Le devolvió la esperanza de vivir con otros. No pudo callarse, se dedicó a
contar lo que Jesús había hecho con su vida. No le hizo caso a Jesús. No dejó
de contar que fue Jesús el que le cambió la vida. Lo comprendo perfectamente.
Le devolvió la alegría de vivir y eso no se puede silenciar. Todos buscan a
Jesús, más todavía. Para que los cure. Algunos lo buscarían sólo por el
milagro. Otros por ese amor que deprende y que habla de Dios. Yo, ¿por qué
busco a Jesús? ¿Qué necesito? Creo que sin Él no podría vivir en plenitud. Necesito
su amor incondicional. Sé que vivir con Él merece la pena. Quiero quedarme a su
lado. Creo que Él puede limpiarme. Si le dejo. Si me pongo a su altura. Si dejo
de tapar mis manchas y heridas en su presencia. Ese es el camino de mi fe.
Necesito ponerme frente a Jesús y mostrarme como soy, diciéndole que lo
necesito para poder amar y salir de mí mismo. Él lee mi corazón. Yo le digo: «Tú eres mi refugio, me rodeas de cantos de
liberación». Con Él ya no estoy solo. En Jesús tengo mi refugio. No puedo
dejar de acercarme hasta Él. Lo hago. Y miro lo que Jesús ha hecho en mi vida.
¡Cuántos milagros! Tantas veces no los aprecio. Me hace puro. Y yo no valoro el
milagro que Jesús ha hecho conmigo al tocarme.
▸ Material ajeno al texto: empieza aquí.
(** * cdpnetool: the interception engine, embedded and checked

    The development follows the Go sources of the engine:
    - [strings]   the functions of Go's package strings the engine calls;
    - [rulespec]  the rule and action records;
    - [jsonptr]   the JSON Pointer helpers ([splitPtr], [toIndex]);
    - [rules]     internal/rules: contexts, conditions, [Eval], [glob];
    - [cdp]       internal/cdp: the manager, JSON Patch, the worker pool, the
                  per-event handler and the pause coordinator;
    - [traffic]   pkg/traffic: the header map and the neutral request and
                  response;
    - [converter] internal/adapter/cdp: from the paused event to the neutral
                  model;
    - [handler]   internal/handler: the revised pipeline, which gathers the
                  mutations of all matched rules;
    - [targets]   the choice of the browser target; [pool] the statistics of
                  the worker pool.
    The properties follow the definitions, one module per subject.

    Go maps are [gmap]s, Go ints are [Z] with the 64-bit wrap-around written
    out where the source computes, byte strings are [string]s.  Go visits a
    map in no fixed order; where the source ranges over a map the model goes
    through [map_to_list] or [map_fold], which fix one.

    Two parts of the model are the code on a domain only.  The case and
    white-space functions of [strings] are the Go functions on ASCII strings
    ([props.ascii_only]).  The JSON Patch functions are written as functions
    on values, while the code writes into the maps and slices it is handed;
    the two agree on documents in which no map or slice is shared
    ([laws.stores_scalars]).  Statements that would otherwise say more than
    the code does carry these as hypotheses. *)

From Stdlib Require Import ZArith Ascii QArith.QArith_base.
From Stdlib Require String.
From stdpp Require Import gmap strings list fin_maps.

Local Open Scope Z_scope.
#[local] Set Warnings "-register-all".

(* ===================================================================== *)
(** * Package strings *)
(* ===================================================================== *)

Module strings.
Al acercarse a mi impureza. A mi
asilamiento. A mi soledad. Ha querido sacarme de mi cerrazón. De la pobreza de
mi soledad llena de miedos. Viene a rescatarme de mi vacío. Quiere llenarlo con
su presencia. Quiere que mi amor se haga vida. Se haga entrega. Que no viva
solo para mí, encerrado en mi egoísmo. Quiero agradecerle a Jesús que me saca
de mi intocabilidad al tocarme. Me lleva
de la mano para que mi amor se haga entrega generosa.